TRY IT. Only lines holding "prefix" are needed; copy each of them from the data below.

GIVEN RECORDS.
(** * GitDiffViewer: the diff parser, the selection model and the canvas
      layout of [src/components/GitDiffViewer.tsx], embedded in Rocq.

    Conventions of the embedding.
    - A JavaScript string is a [string]: a sequence of 8-bit code units.
      Of the four line terminators that the regular-expression dot
      excludes, line feed and carriage return are representable.
    - The line numbers of a hunk are doubles, [Js.number]: an integer or
      [Infinity], with [parseInt] and [++] rounding as IEEE 754 does and
      [toString] printing the shortest numeral that reads back.
    - The two id counters are [nat] and pixel lengths are [Z]: numbers
      that stay far below 2^53, where a double holds every integer.
    - Objects that are mutated through an alias (the hunk objects of
      [parseDiff]) live in an explicit heap; values that are only ever
      copied ([map], spread) are plain records. *)

From stdpp Require Import base option list strings pretty.
From Stdlib Require Import ZArith Lia Ascii.
From Stdlib Require QArith.

Local Open Scope string_scope.
Local Open Scope list_scope.
Local Open Scope Z_scope.

(** ** Strings *)

Module Js.

(** [line.startsWith(p)] *)
Definition startsWith (line p : string) : bool := String.prefix p line.

(** [text.split('\n')]: never empty, a trailing line feed yields a final
    empty string. *)
Fixpoint split_lf (s : string) : list string :=
  match s with
  | EmptyString => [EmptyString]
  | String c rest =>
      if Ascii.eqb c "010"%char then EmptyString :: split_lf rest
      else match split_lf rest with
           | h :: t => String c h :: t
           | [] => [String c EmptyString]
           end
  end.

Definition is_digit (c : ascii) : bool :=
  let n := Ascii.nat_of_ascii c in (48 <=? n)%nat && (n <=? 57)%nat.

(** *** Numbers

    The line numbers of [calculateLineNumbers] are made by [parseInt] from a
    string of decimal digits and advanced by [++]: they are IEEE 754 doubles
    that hold a non-negative integer, or [Infinity]. *)
Inductive number :=
| Num (z : Z)       (* a double whose value is the integer z *)
| Infinity.

(** The double nearest to the integer [n >= 0], ties to the even
    significand: every integer up to 2^53 is a double; above, [n] has more
    than 53 significant bits, and its bits below the 53rd are rounded off.
    From 2^1024 - 2^970 on the result is [Infinity]. *)
Definition round_double (n : Z) : number :=
  if n <? 2 ^ 53 then Num n
  else
    let e := Z.log2 n - 52 in
    let q := Z.shiftr n e in
    let r := Z.land n (Z.ones e) in
    let half := 2 ^ (e - 1) in
    let q' := if (half <? r) || ((r =? half) && Z.odd q) then q + 1 else q in
    let v := Z.shiftl q' e in
    if v <? 2 ^ 1024 then Num v else Infinity.

(** the value of the leading decimal digits of [s] *)
Fixpoint parseInt_go (acc : Z) (s : string) : Z :=
  match s with
  | String c r =>
      if is_digit c
      then parseInt_go (10 * acc + Z.of_nat (Ascii.nat_of_ascii c - 48)) r
      else acc
  | EmptyString => acc
  end.

(** [parseInt(s)] for a string that starts with a decimal digit (the
    captures it is applied to are non-empty digit strings, so white space, a
    sign, a radix prefix and the NaN case are absent): the double nearest to
    the value of the digits. *)
Definition parseInt (s : string) : number := round_double (parseInt_go 0 s).

(** [x++] on a variable holding [x]: the new value, [x + 1] as a double *)
Definition incr (x : number) : number :=
  match x with
  | Num z => round_double (z + 1)
  | Infinity => Infinity
  end.

(** [x.toString()]: the digits of the shortest decimal numeral that reads
    back as [x] (the nearest to [x] if there are several, the even one on a
    tie), followed by zeros up to 21 digits, and in exponent notation beyond. *)
Definition reads_as (v z : Z) : bool :=
  match round_double v with
  | Num z' => z' =? z
  | Infinity => false
  end.

Definition n_digits (z : Z) : nat := String.length (pretty z).

(** the numeral [s] and the position [n] of the decimal point, trying [k],
    [k + 1], ... digits; [z] has [d] digits *)
Fixpoint shortest_from (fuel k d : nat) (z : Z) : Z * nat :=
  match fuel with
  | O => (z, d)
  | S fuel' =>
      let p := 10 ^ Z.of_nat (d - k) in
      let lo := z / p in
      let hi := lo + 1 in
      let lo_ok := reads_as (lo * p) z in
      let hi_ok := reads_as (hi * p) z in
      if lo_ok || hi_ok then
        let s :=
          if lo_ok && hi_ok then
            if z - lo * p <? hi * p - z then lo
            else if hi * p - z <? z - lo * p then hi
            else if Z.even lo then lo else hi
          else if lo_ok then lo else hi in
        if s =? 10 ^ Z.of_nat k then (10 ^ Z.of_nat (k - 1), S d) else (s, d)
      else shortest_from fuel' (S k) d z
  end.

Definition toString (x : number) : string :=
  match x with
  | Infinity => "Infinity"
  | Num z =>
      if z =? 0 then "0"
      else
        let d := n_digits z in
        let (s, n) := shortest_from d 1 d z in
        let k := n_digits s in
        if (n <=? 21)%nat then pretty (s * 10 ^ Z.of_nat (n - k))
        else
          match pretty s with
          | String c EmptyString => String c ("e+" +:+ pretty (n - 1)%nat)
          | String c rest => String c ("." +:+ rest +:+ "e+" +:+ pretty (n - 1)%nat)
          | EmptyString => EmptyString
          end
  end.

End Js.

(** ** Regular expressions: the fragment the two patterns use, with the
       backtracking semantics of [String.prototype.match] on a non-global
       pattern (leftmost start, greedy quantifiers). *)

Module Re.

Inductive cls := Digit | Dot.

Definition in_cls (k : cls) (c : ascii) : bool :=
  match k with
  | Digit => Js.is_digit c
  | Dot => negb (Ascii.eqb c "010"%char || Ascii.eqb c "013"%char)
  end.

Inductive t :=
| Lit (s : string)          (* literal characters *)
| Plus (k : cls)            (* k+ *)
| Star (k : cls)            (* k* *)
| Opt (r : t)               (* (?:r)? *)
| Cap (n : nat) (r : t)     (* capture group number n *)
| Seq (r1 r2 : t).

(** captures, by group number *)
Definition caps := list (nat * string).

Definition group (n : nat) (c : caps) : option string :=
  snd <$> List.find (fun p => Nat.eqb (fst p) n) c.

(** [m[n]] of a successful match [m] *)
Definition get (n : nat) (c : caps) : string := default EmptyString (group n c).

Fixpoint strip (p s : string) : option string :=
  match p, s with
  | EmptyString, _ => Some s
  | String a p', String b s' => if Ascii.eqb a b then strip p' s' else None
  | String _ _, EmptyString => None
  end.

Fixpoint take_str (n : nat) (s : string) : string :=
  match n, s with
  | S n', String c r => String c (take_str n' r)
  | _, _ => EmptyString
  end.

Section Match.
Context {R : Type}.

(** greedy [k*]: longest first, then shorter on failure of the rest *)
Fixpoint star (k : cls) (s : string) (cont : string -> option R) : option R :=
  match s with
  | String c rest =>
      if in_cls k c
      then match star k rest cont with
           | Some r => Some r
           | None => cont s
           end
      else cont s
  | EmptyString => cont s
  end.

Definition plus (k : cls) (s : string) (cont : string -> option R) : option R :=
  match s with
  | String c rest => if in_cls k c then star k rest cont else None
  | EmptyString => None
  end.
End Match.

Fixpoint run (r : t) (s : string) (c : caps)
    (cont : string -> caps -> option caps) : option caps :=
  match r with
  | Lit p => match strip p s with
             | Some s' => cont s' c
             | None => None
             end
  | Plus k => plus k s (fun s' => cont s' c)
  | Star k => star k s (fun s' => cont s' c)
  | Opt r1 => match run r1 s c cont with
              | Some x => Some x
              | None => cont s c
              end
  | Cap n r1 =>
      run r1 s c (fun s' c' =>
        cont s' ((n, take_str (String.length s - String.length s') s) :: c'))
  | Seq r1 r2 => run r1 s c (fun s' c' => run r2 s' c' cont)
  end.

Definition at_start (r : t) (s : string) : option caps :=
  run r s [] (fun _ c => Some c).

(** [s.match(r)]: the first position at which the pattern matches *)
Fixpoint search (r : t) (s : string) : option caps :=
  match at_start r s with
  | Some c => Some c
  | None => match s with
            | String _ rest => search r rest
            | EmptyString => None
            end
  end.

Fixpoint seq (l : list t) : t :=
  match l with
  | [] => Lit EmptyString
  | [r] => r
  | r :: l' => Seq r (seq l')
  end.

End Re.

(** ** Data model *)

Record DiffHunk := mkHunk {
  hunk_id : string;
  hunk_header : string;
  hunk_lines : list string;
  hunk_selected : bool
}.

ANSWER.
Definition startsWith (line p : string) : bool := String.prefix p line.
    sign, a radix prefix and the NaN case are absent): the double nearest to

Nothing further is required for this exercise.